May your bits be stable and your interfaces be fast. :cool: Ron
SR-R11
 
feeling the need to rant
You do realize that you're using HIS platform to slag him, right?? And I don't know how you know anything about his financial situation... it's certainly not anything he has discussed. One thing I do know about his commitment is that he is totally willing to spend money to buy problematic equipment so he is able to test his code so his users don't have to. Not even Microsoft does that any more. It sucks for you that you think you are owed something when you are not--I suggest you look elsewhere for pity.
 
@MarkyMac bear in mind that R11 is beta software as @DanR mentioned. Therefore it could have bugs in it. Having said that, @Steve is one of the best bug hunters and is very committed to quality. But, there's always some potential for failures in such software. For that matter, there's potential for failures in release software too.

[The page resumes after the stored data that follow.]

(** * Challenge-response login backend (backend/main.go)

    A shallow embedding of the backend's core: the in-memory user registry
    ([MemStorage]), the nonce generator ([GetNonce]), the sign-in protocol
    ([Authenticate]), the bearer-token provider ([JwtHmacProvider]) and the
    HTTP handlers built on them, followed by the properties the design
    document states about them.

    Conventions.
    - A Go [string] is a Rocq [string] (a sequence of bytes); a [[]byte] is a
      [list Z] of values in [0, 256), with the wrap-around of byte arithmetic
      written out.
    - A Go [(T, error)] result is a pair [T * option error]; [None] is [nil].
    - A function that may panic returns a [result]; shared state is passed
      explicitly: every operation takes the registry and returns the new one.
    - The entropy source, the clock, the secp256k1/keccak primitives of
      go-ethereum and the codec/MAC primitives of golang-jwt are the
      environment: the outcome of a read of [rand.Reader] and the current time
      are arguments, the primitives are fields of the records [Crypto] and
      [JwtLib]. *)

From Stdlib Require Import ZArith List Ascii String Bool Lia DecimalString.
From Stdlib Require Import DecimalPos DecimalZ.
From stdpp Require Import base option gmap strings list fin_maps.

Open Scope string_scope.
Open Scope Z_scope.

(** ** Go runtime: panics, strings, bytes *)

Inductive result (A : Type) : Type :=
| Returns (a : A)
| Panics (reason : string).
Arguments Returns {A} a.
Arguments Panics {A} reason.

Definition byte_of_ascii (c : ascii) : Z := Z.of_N (N_of_ascii c).

(** [[]byte(s)] *)
Definition bytes_of_string (s : string) : list Z :=
  map byte_of_ascii (list_ascii_of_string s).

Definition in_range (lo hi c : ascii) : bool :=
  (byte_of_ascii lo <=? byte_of_ascii c) && (byte_of_ascii c <=? byte_of_ascii hi).

Definition is_digit (c : ascii) : bool := in_range "0" "9" c.
Definition is_lower_hex (c : ascii) : bool := in_range "a" "f" c.
Definition is_upper_hex (c : ascii) : bool := in_range "A" "F" c.
Definition is_hex_digit (c : ascii) : bool :=
  is_lower_hex c || is_upper_hex c || is_digit c.

Fixpoint all_chars (p : ascii -> bool) (s : string) : bool :=
  match s with
  | EmptyString => true
  | String c rest => p c && all_chars p rest
  end.

(** [strings.ToLower] on the strings the program applies it to: both call
    sites in the handlers run after [hexRegex] accepted the string, and
    [Authenticate] applies it to the output of [Address.Hex]; all of these are
    ASCII, where [ToLower] maps ['A'..'Z'] to ['a'..'z'] byte by byte. *)
Definition lower_ascii (c : ascii) : ascii :=
  if in_range "A" "Z" c then ascii_of_N (N_of_ascii c + 32) else c.

Fixpoint ToLower (s : string) : string :=
  match s with
  | EmptyString => EmptyString
  | String c rest => String (lower_ascii c) (ToLower rest)
  end.

(** ** Input patterns

    [hexRegex = ^0x[a-fA-F0-9]{40}$] and [nonceRegex = ^[0-9]+$]; in Go's
    regexp syntax [$] without the [m] flag matches at the end of the text
    only, so both patterns describe the whole string. *)

Definition hexRegex (s : string) : bool :=
  match s with
  | String "0" (String "x" rest) =>
      (Z.of_nat (String.length rest) =? 40) && all_chars is_hex_digit rest
  | _ => false
  end.
Definition _h_matrix : ndarray :=
  scale (Real (1 / sqrt 2)) (matrix [[1.0; 1.0]; [1.0; -1.0]]%float).
Definition _i_matrix : ndarray := matrix [[1.0; 0.0]; [0.0; 1.0]]%float.
Definition _x_matrix : ndarray := matrix [[0.0; 1.0]; [1.0; 0.0]]%float.
Definition _y_matrix : ndarray :=
  {| shape := [2; 2];
     data := [Complex 0 0; neg j; j; Complex 0 0] |}.
Definition _z_matrix : ndarray := matrix [[1.0; 0.0]; [0.0; -1.0]]%float.
Definition _cnot_matrix : ndarray :=
  matrix [[1.0; 0.0; 0.0; 0.0];
          [0.0; 1.0; 0.0; 0.0];
          [0.0; 0.0; 0.0; 1.0];
          [0.0; 0.0; 1.0; 0.0]]%float.
Definition _cz_matrix : ndarray :=
  matrix [[1.0; 0.0; 0.0; 0.0];
          [0.0; 1.0; 0.0; 0.0];
          [0.0; 0.0; 1.0; 0.0];
          [0.0; 0.0; 0.0; -1.0]]%float.
Definition _swap_matrix : ndarray :=
  matrix [[1.0; 0.0; 0.0; 0.0];
          [0.0; 0.0; 1.0; 0.0];
          [0.0; 1.0; 0.0; 0.0];
          [0.0; 0.0; 0.0; 1.0]]%float.

(** [name.startswith("_")], [name.endswith("_matrix")], [name[1:-7]] *)
Definition startswith (s p : string) : bool := String.prefix p s.

Definition endswith (s p : string) : bool :=
  (String.length p <=? String.length s)%nat
  && String.eqb (String.substring (String.length s - String.length p)
                   (String.length p) s) p.

Definition slice_1_m7 (s : string) : string :=
  String.substring 1 (String.length s - 7 - 1) s.

#[global] Instance ndarray_inhabited : Inhabited ndarray := populate (vector []).

Section WithNumerics.

(** Conversion of a number to [cons.npdtype]; [np.sin], [np.cos] and
    [scipy.linalg.expm]; the global random source of numpy: the state
    a seed yields, a draw of three numbers ([np.random.rand(3)]) and
    a draw of [unitary_group.rvs(dim=4)]. *)
Variable npdtype : scalar → scalar.
Variables np_sin np_cos : float → float.
Variable expm : ndarray → ndarray.
Variable rng : Type.
Variable seed_state : Z → rng.
Variable random_rand3 : rng → (float * float * float) * rng.
Variable unitary_group_rvs : rng → ndarray * rng.

(** The module: its namespace, the arrays alive and the random source. *)
Record state : Type := State {
  ns : gmap string value;
  heap : gmap loc ndarray;
  random : rng
}.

I'm sure @Steve will work very hard to expunge the bugs before release. The beta testers help him do that.

I'm sure most people here are willing to help you with issues you have with the beta software if they can. I personally have no Mac knowledge. Trash talking @Steve doesn't endear us to spend extra time on your case. Sure, @Steve is raking in so much money that his company team went from 5-10 or more people (don't know the exact number) in the past to 1-2 people now. Maybe it provides a living and enough to run his one man development shop, but I doubt seriously if he's getting wealthy. I think lots of people don't even know there's a need for such software in the modern era.

@Steve doesn't have lots of time to do tech support here in this forum especially for a product you haven't paid for (I'm assuming). But, I KNOW your statement about him not caring about his customers is erroneous. That's why the rest of us try to help out when we can. And, if you're able to test the beta product and provide feedback, I'm sure he'll appreciate it.

Perhaps, instead of sniping at each other, better results can be obtained by focusing on what SR 6 (current release) can do for you if relevant, on what R11 can do for you if relevant, and how to use them. I'm sure there are those here that will try to help if they can within reason.

May your bits be stable and your interfaces be fast. :cool: Ron
 
@MarkyMac bear in mind that R11 is beta software as @DanR mentioned. Therefore it could have bugs in it. Having said that, @Steve is one of the best bug hunters and is very committed to quality. But, there's always some potential for failures in such software.
100% correct.
@Steve doesn't have lots of time to do tech support here in this forum
Correct. Steve has been very busy developing SpinRite 6.1, a HUGE task. This task has very recently completed a 6 month phase of rigorous development testing by the dedicated members of the GRC SpinRite Development Newsgroup. Steve is now working on SpinRite 6.1 Beta 1 coding.
what R11 can do for you if relevant
R11 utilizes the latest code for detecting and enumerating drives and then bench-marking them. It also uses and displays the latest GUI screens. It does not. however, "touch" any data.
 
For someone who claims not to care about possibly millions in "lost" Bitcoin, I'm pretty confident abut his financial situation.